EXERCISE:
Please give back word for word the lines of the material below between the line containing "x3f; x1b; xda; x39; x04; x00; x00; x00]." and the line containing "Definition no_update : bytes", inclusive.
[Opening WORKING DATA section]
(* ===== verification/NodeReachable.v ===== *)
(** * Reachable states

    The operations left: an operator's retry, which reopens a node and the nodes
    that were skipped behind it, and the two admissions. Every reachable state
    has the history of History, and nodes outside DAGs have no outcome. *)

From stdpp Require Import base gmap sets list strings pretty relations.
From Stdlib Require Import ZArith Lia.
From S2P Require Import Prelude Text Bytes Domain DagContract DagMatrix StoreTables DagRuntime.
From S2P Require Import WorkspaceStore Sequential.
From S2P Require Import Scheduler Attempts Lifecycle StoreFrames AttemptMoves History NodeTurns.
From S2P Require Import NodeHistory NodeOperations.

Open Scope Z_scope.

Definition plain (db : Db) : Prop :=
  forall k n b, nodes db !! k = Some n -> builds db !! n_build n = Some b -> b_dag_mode b = false ->
    n_outcome n = None.

Definition sound (db : Db) : Prop := history db /\ plain db.

Lemma tick_sound D db db' :
  (forall build, decides D build -> dag_build db build) -> tick D db db' -> sound db -> sound db'.
Proof.
  intros HD Ht [Hh Hp]. split; [by eapply tick_history|]. intros k n' b' Hn' Hb' Hd.
  destruct (forall2_left _ _ _ _ (tick_node _ _ _ Ht _) Hn') as (n & Hn & [E _]).
  destruct (history_agrees _ Hh _ _ Hn) as (b & i & a & Hb & Hi & Hag).
  destruct (forall2_right _ _ _ _ (tick_build _ _ _ Ht _) Hb) as (b2 & Hb2 & Ed & _).
  assert (b2 = b') as -> by congruence.
  destruct (forall2_right _ _ _ _ (tick_attempt _ _ _ Ht _) (proj1 Hi)) as (a' & Ha' & _).
  destruct (tick_turn _ _ _ Ht k n n' b b' i a a') as [_ [_ Ho]]; try done.
  destruct Ho as [->|[->|Ho]]; [by eapply Hp; eauto; congruence|done|].
  destruct (HD _ Ho) as (b3 & Hb3 & Hd3). congruence.
Qed.

Lemma ticks_sound D db db' :
  (forall build, decides D build -> dag_build db build) -> rtc (tick D) db db' -> sound db -> sound db'.
Proof.
  intros HD H. revert HD. induction H as [|d1 d2 d3 H _ IH]; [done|]. intros HD Hs.
  apply IH; [|by eapply tick_sound]. intros build Hb. eapply ticks_dag_build; [by apply rtc_once|].
  by apply HD.
Qed.

Lemma calm_sound db db' : rtc (tick nowhere) db db' -> sound db -> sound db'.
Proof. intros H. eapply ticks_sound; [|done]. by intros ? []. Qed.

Lemma alone_sound build db db' : rtc (tick (alone build)) db db' -> sound db -> sound db'.
Proof. intros H. eapply ticks_sound; [|done]. by intros ? []. Qed.

Lemma kept_sound db db' : kept db db' -> sound db -> sound db'.
Proof. intros H. apply calm_sound. by apply ticks_kept. Qed.

Lemma reopened_sound k id db db' : reopened k id db db' -> sound db -> sound db'.
Proof.
  intros Hr [Hh Hp]. split; [by eapply reopened_history|]. intros k' n' b' Hn' Hb' Hd.
  destruct (forall2_left _ _ _ _ (reopened_build _ _ _ _ Hr _) Hb') as (b & Hb & Ed & _).
  destruct (decide (k' = k)) as [->|Hk].
  - destruct (reopened_node _ _ _ _ Hr) as (m & m' & Hm & Hm' & _ & _ & Ho & _). by simplify_eq.
  - rewrite (reopened_others _ _ _ _ Hr _ Hk) in Hn'. eapply Hp; [done..|]. congruence.
Qed.

Lemma change_sound db db' : change db db' -> sound db -> sound db'.
Proof.
  intros [H|build b Hb [H|H _ Hd|H _|k id d n n' H Hk _ _ _ _]] Hs.
  - eapply calm_sound; [by apply rtc_once | done].
  - by eapply calm_sound.
  - eapply ticks_sound; [|done|done]. intros ? <-. by exists b.
  - by eapply alone_sound.
  - eapply kept_sound; [done|]. by eapply reopened_sound.
Qed.

Lemma changes_sound db db' : rtc change db db' -> sound db -> sound db'.
Proof. induction 1; [done|]. intros Hs. by eapply IHrtc, change_sound. Qed.

Section Reachable.
Context `{PG : Postgres} `{DX : DagExternal} `{WT : WorkspaceTransfer}.

(** ** Retries *)

Lemma unretried db attempt (lt : Uuid * Attempt -> Uuid * Attempt -> bool) :
  first_row lt (List.filter (fun ko => bool_decide (a_retry_of (snd ko) = Some attempt))
    (map_to_list (attempts db))) = None ->
  exists_row (fun _ o => bool_decide (a_retry_of o = Some attempt)) (attempts db) = false.
Proof.
  intros H%first_row_none. apply exists_row_false. intros k x Hk.
  destruct (bool_decide _) eqn:E; [|done]. exfalso.
  assert (Hin : (k, x) ∈ List.filter (fun ko : Uuid * Attempt =>
    bool_decide (a_retry_of (snd ko) = Some attempt)) (map_to_list (attempts db))).
  { apply list_elem_of_In, List.filter_In. split; [|done].
    by apply list_elem_of_In, elem_of_map_to_list. }
  rewrite H in Hin. by apply elem_of_nil in Hin.
Qed.
(* ===== verification/ComponentExamples.v ===== *)
(** * A component and its dependency

    A package that runs [make] with a typed input, a package that depends on
    it, the catalog of both, and the theorems on components applied to them. *)

From stdpp Require Import base gmap list strings pretty.
From Stdlib Require Import Ascii ZArith Lia.
From S2P Require Import Prelude Text Bytes Expression Domain Artifacts StrictYaml PipelineIr.
From S2P Require Import Canonical Compiler CanonicalParameters CanonicalAccept CanonicalUnique.
From S2P Require Import Components ComponentExpansion ComponentSpec ComponentIdentity.
From S2P Require Import WorkspaceExamples.

Open Scope Z_scope.

Definition make_stage (artifacts : list ArtifactSpec) : Stage := {|
  stage_id := "build"; stage_name := "Build"; stage_image := None;
  stage_steps := [Process (Build_ProcessStep Direct "make" ["all"] [] (Some 600) example_span)];
  stage_artifacts := artifacts; stage_source_span := example_span |}.

(** [make], on a target that defaults to [all]. *)
Definition make_pipeline : PipelineIr := {|
  schema := IR_V1_1; name := "make";
  parameters := [("target", Build_ParameterDefinition TyString (Some (PString "all")) false)];
  parameter_values := [("target", PString "all")];
  expressions := [Build_ExpressionBinding "$.stages[0].steps[0].process.args[0]"
    (EParameter "target")];
  stages := [make_stage []]; notify := [];
  provenance := example_provenance; source_span := example_span |}.

Definition plain_pipeline (artifacts : list ArtifactSpec) : PipelineIr := {|
  schema := if llen artifacts =? 0 then IR_V1 else IR_V1_8; name := "plain";
  parameters := []; parameter_values := []; expressions := [];
  stages := [make_stage artifacts]; notify := [];
  provenance := example_provenance; source_span := example_span |}.

Definition leaf : VersionedComponent := {|
  vc_version := COMPONENT_V1; vc_name := "leaf"; vc_pipeline := make_pipeline;
  vc_outputs := [("report", TyString)]; vc_dependencies := []; vc_provenance := example_provenance |}.

(** The digest of a package the example accepts. *)
Definition digest_of (c : VersionedComponent) : string :=
  match component_semantic_digest c with Ok digest => digest | Err _ => "" end.

Definition trunk : VersionedComponent := {|
  vc_version := COMPONENT_V1; vc_name := "trunk"; vc_pipeline := plain_pipeline [];
  vc_outputs := [];
  vc_dependencies := [Build_ComponentInvocation (digest_of leaf) [("target", PString "tests")];
                      Build_ComponentInvocation (digest_of leaf) []];
  vc_provenance := example_provenance |}.

(** A package whose stage declares artifacts. *)
Definition archiver : VersionedComponent := {|
  vc_version := COMPONENT_V1; vc_name := "archiver";
  vc_pipeline := plain_pipeline [Build_ArtifactSpec "logs" ["out/*.log"]];
  vc_outputs := []; vc_dependencies := []; vc_provenance := example_provenance |}.

Definition catalog_of (cs : list VersionedComponent) : ComponentCatalog :=
  match register_all cs ∅ with Ok catalog => catalog | Err _ => ∅ end.

Definition trunk_invocation : ComponentInvocation := Build_ComponentInvocation (digest_of trunk) [].

Definition trunk_expansion : ExpandedPipeline :=
  match expand_component trunk_invocation (catalog_of [leaf; trunk]) default_expansion_limits with
  | Ok e => e
  | Err _ => Build_ExpandedPipeline "" make_pipeline []
  end.

Lemma default_limits_typed : limits_typed default_expansion_limits.
Proof. by repeat constructor. Qed.

(** The trunk expands to its three invocations and their stages, the
    dependencies' first. *)
Lemma trunk_expands :
  expand_component trunk_invocation (catalog_of [leaf; trunk]) default_expansion_limits
    = Ok trunk_expansion /\
  stage_id <$> stages (ep_pipeline trunk_expansion) = ["c1.build"; "c2.build"; "c0.build"] /\
  cr_path <$> ep_components trunk_expansion = ["$"; "$.dependencies[0]"; "$.dependencies[1]"].
Proof. vm_compute. done. Qed.

Lemma expand_component_exact_witness :
  exists c rs ss, catalog_of [leaf; trunk] !! digest_of trunk = Some c /\
    unfolds (catalog_of [leaf; trunk]) ∅ 8 trunk_invocation "$" 0 rs ss /\
    ep_components trunk_expansion = rs /\ stages (ep_pipeline trunk_expansion) = ss.
Proof.
  destruct (proj1 (expand_component_exact trunk_invocation (catalog_of [leaf; trunk])
    default_expansion_limits trunk_expansion default_limits_typed) (proj1 trunk_expands))
    as (_ & c & rs & ss & Hc & Hu & _ & _ & E & _).
  exists c, rs, ss. rewrite E. split_and!; [exact Hc|exact Hu|reflexivity|reflexivity].
Defined.

(** A catalog in which a package was put under the digest it depends on, so
    that it invokes itself. *)
Definition knot : ComponentCatalog :=
  <[digest_of leaf := trunk]> (catalog_of [leaf; trunk]).
Definition knot_invocation : ComponentInvocation := Build_ComponentInvocation (digest_of leaf) [].

Lemma expand_component_total_witness :
  (exists e, expand_component knot_invocation knot default_expansion_limits = Ok e) \/
  exists error, expand_component knot_invocation knot default_expansion_limits
    = Err (Rejected error).
Proof.
  apply (expand_component_total knot_invocation knot default_expansion_limits default_limits_typed).
Defined.

(** Re-entering the package is what stops it. *)
Lemma knot_is_a_cycle :
  match expand_component knot_invocation knot default_expansion_limits with
  | Err (Rejected e) => ce_code e = Cycle
  | _ => False
  end.
Proof. vm_compute. reflexivity. Qed.

Lemma expansion_immutable_witness :
  expand_component trunk_invocation (catalog_of [leaf; trunk; archiver]) default_expansion_limits
  = Ok trunk_expansion.
Proof.
  apply (expansion_immutable trunk_invocation (catalog_of [leaf; trunk]) default_expansion_limits
    [archiver] (catalog_of [leaf; trunk; archiver]) trunk_expansion default_limits_typed).
  - vm_compute. reflexivity.
  - apply trunk_expands.
Defined.

Lemma artifact_component_never_expands_witness :
  catalog_of [archiver] !! digest_of archiver = Some archiver /\
  forall e, expand_component (Build_ComponentInvocation (digest_of archiver) [])
    (catalog_of [archiver]) default_expansion_limits <> Ok e.
Proof.
  assert (catalog_of [archiver] !! digest_of archiver = Some archiver) as Hc
    by (vm_compute; reflexivity).
  split; [exact Hc|].
  apply (artifact_component_never_expands (catalog_of [archiver]) (digest_of archiver) []
    default_expansion_limits archiver (make_stage [Build_ArtifactSpec "logs" ["out/*.log"]])
    default_limits_typed Hc).
  - by left.
  - done.
Defined.

(** The trunk published from another file. *)
Definition moved_trunk : VersionedComponent :=
  Build_VersionedComponent (vc_version trunk) (vc_name trunk)
    (Build_PipelineIr IR_V1 "plain" [] [] [] [make_stage []] [] no_provenance no_span)
    (vc_outputs trunk) (vc_dependencies trunk) no_provenance.

Lemma trunk_typed : component_typed trunk /\ component_typed moved_trunk.
Proof.
  split; (split; [by repeat constructor|by repeat constructor|by vm_compute|]);
    repeat (apply Forall_cons_2 || apply Forall_nil_2); (split; [by vm_compute|]);
    (split; [by repeat constructor|by vm_compute]).
Qed.

Lemma component_digest_identifies_witness :
  same_component trunk moved_trunk \/ sha256_collision.
Proof.
  apply (component_digest_identifies trunk moved_trunk (digest_of trunk));
    [apply trunk_typed|apply trunk_typed|vm_compute; reflexivity|vm_compute; reflexivity].
Defined.

Definition expansion_digest : string :=
  match expanded_semantic_digest trunk_expansion with Ok digest => digest | Err _ => "" end.

(** The same expansion with every trace of its sources removed. *)
Definition moved_expansion : ExpandedPipeline :=
  Build_ExpandedPipeline (ep_root trunk_expansion) (strip_pipeline (ep_pipeline trunk_expansion))
    (strip_receipt <$> ep_components trunk_expansion).

(** Replace a closed term by its value. *)
Ltac evaluate x :=
  let v := eval vm_compute in x in assert (x = v) as -> by (vm_compute; reflexivity).

Ltac expansion_typed_tac e :=
  split; [by vm_compute| | | |by vm_compute];
  [evaluate (ep_components e);
   repeat (apply Forall_cons_2; [split; [reflexivity|by repeat constructor]|]); constructor
  |evaluate (ep_pipeline e); by repeat constructor..].

Lemma trunk_expansion_typed : expansion_typed trunk_expansion.
Proof. expansion_typed_tac trunk_expansion. Qed.
Lemma moved_expansion_typed : expansion_typed moved_expansion.
Proof. expansion_typed_tac moved_expansion. Qed.

Lemma expansion_digest_identifies_witness :
  same_expansion trunk_expansion moved_expansion \/ sha256_collision.
Proof.
  apply (expansion_digest_identifies trunk_expansion moved_expansion expansion_digest);
    [apply trunk_expansion_typed|apply moved_expansion_typed|vm_compute; reflexivity
    |vm_compute; reflexivity].
Defined.
(** [gzip.compress(b"AAA", 0)] and [gzip.compress(b"BBBB", 0)]. *)
Definition gz_AAA : bytes :=
  [x1f; x8b; x08; x00; x00; x00; x00; x00; x04; x03;
   x01; x03; x00; xfc; xff; x41; x41; x41;
   xa7; x31; xa0; x66; x03; x00; x00; x00].

Definition gz_BBBB : bytes :=
  [x1f; x8b; x08; x00; x00; x00; x00; x00; x04; x03;
   x01; x04; x00; xfb; xff; x42; x42; x42; x42;
   x3f; x1b; xda; x39; x04; x00; x00; x00].

Definition gz_empty : bytes :=
  [x1f; x8b; x08; x00; x00; x00; x00; x00; x04; x03;
   x01; x00; x00; xff; xff;
   x00; x00; x00; x00; x00; x00; x00; x00].

Definition no_update : bytes := bytes_of_string "No new updates available".

Definition ok (body : bytes) : http_outcome :=
  GetResponds (Response 200 "200 OK") (inr body).

(** A server that answers the requests of a run with [replies], in
    order, and cannot be reached after them. *)
Definition net_of (replies : list http_outcome) : nat -> http_outcome :=
  fun k => nth k replies (GetFails "connection refused").

Definition world_of (replies : list http_outcome) (faults : list io_fault)
    (files : gmap string bytes) : world :=
  World (net_of replies) 0 (fun k => nth k faults NoFault) 0 files ∅
        (inr [x01; x23; x45; x67; x89; xab; xcd; xef]) "" [].

(** A run of two products: the body of the first file-name reply breaks
    off, the second product has no update; later requests meet a 503. *)
Definition two_products : flags :=
  Flags "updates.maxmind.com" "https" "/usr/local/var/GeoIP" "999999"
        "000000000000" false "506,533" "".

Definition body_breaks_off : world :=
  World
    (fun k =>
       nth k
         [ok (bytes_of_string "192.0.2.7");
          GetResponds (Response 200 "200 OK") (inl "unexpected EOF");
          ok (bytes_of_string "GeoLiteCity.dat");
          ok no_update]
         (GetResponds (Response 503 "503 Service Unavailable") (inr [])))
    0 (fun _ => NoFault) 0 ∅ ∅ (inl "no entropy") "" [].

(** A run of the default three products in which the file-name request
    of the first product cannot be sent. *)
Definition unreachable_after_ip : world :=
  world_of [ok (bytes_of_string "192.0.2.7")] [] ∅.

(** A run in which the server answers the first poll of the first
    product with a payload and cannot be reached for the second. *)
Definition unreachable_after_payload : world :=
  world_of
    [ok (bytes_of_string "192.0.2.7");
     ok (bytes_of_string "GeoLiteCity.dat");
     ok gz_AAA]
    [] ∅.

(** A run in which the second poll of a session brings a payload of no
    bytes, while a database of an earlier run is in place. *)
Definition empty_second_payload : world :=
  world_of
    [ok (bytes_of_string "GeoLiteCity.dat");
     ok gz_AAA;
     ok gz_empty;
     ok no_update]
    []
    {[ "/usr/local/var/GeoIP/GeoLiteCity.dat" := bytes_of_string "old" ]}.

End Sample.

(** * Properties *)

(** ** The written-out library functions on known values *)

Example md5hex_empty : md5hex [] = "d41d8cd98f00b204e9800998ecf8427e".
Proof. vm_compute. reflexivity. Qed.

Example md5hex_abc :
  md5hex (bytes_of_string "abc") = "900150983cd24fb0d6963f7d28e17f72".
Proof. vm_compute. reflexivity. Qed.

Example md5hex_two_blocks :
  md5hex (repeat x61 70) = "0f5c6c4e740bfcc08c3c26ccb2673d46".
Proof. vm_compute. reflexivity. Qed.

Example md5hex_block_boundary :
  md5hex (repeat x61 56) = "3b0c8ac703f828b04c6c197006d17218".
Proof. vm_compute. reflexivity. Qed.

Example sample_gunzip_AAA :
  @gunzip Sample.lib Sample.gz_AAA = inr (bytes_of_string "AAA").
Proof. vm_compute. reflexivity. Qed.

Example sample_gunzip_BBBB :
  @gunzip Sample.lib Sample.gz_BBBB = inr (bytes_of_string "BBBB").
Proof. vm_compute. reflexivity. Qed.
[Closing WORKING DATA section]
SOLUTION:
   x3f; x1b; xda; x39; x04; x00; x00; x00].

Definition gz_empty : bytes :=
  [x1f; x8b; x08; x00; x00; x00; x00; x00; x04; x03;
   x01; x00; x00; xff; xff;
   x00; x00; x00; x00; x00; x00; x00; x00].

Definition no_update : bytes := bytes_of_string "No new updates available".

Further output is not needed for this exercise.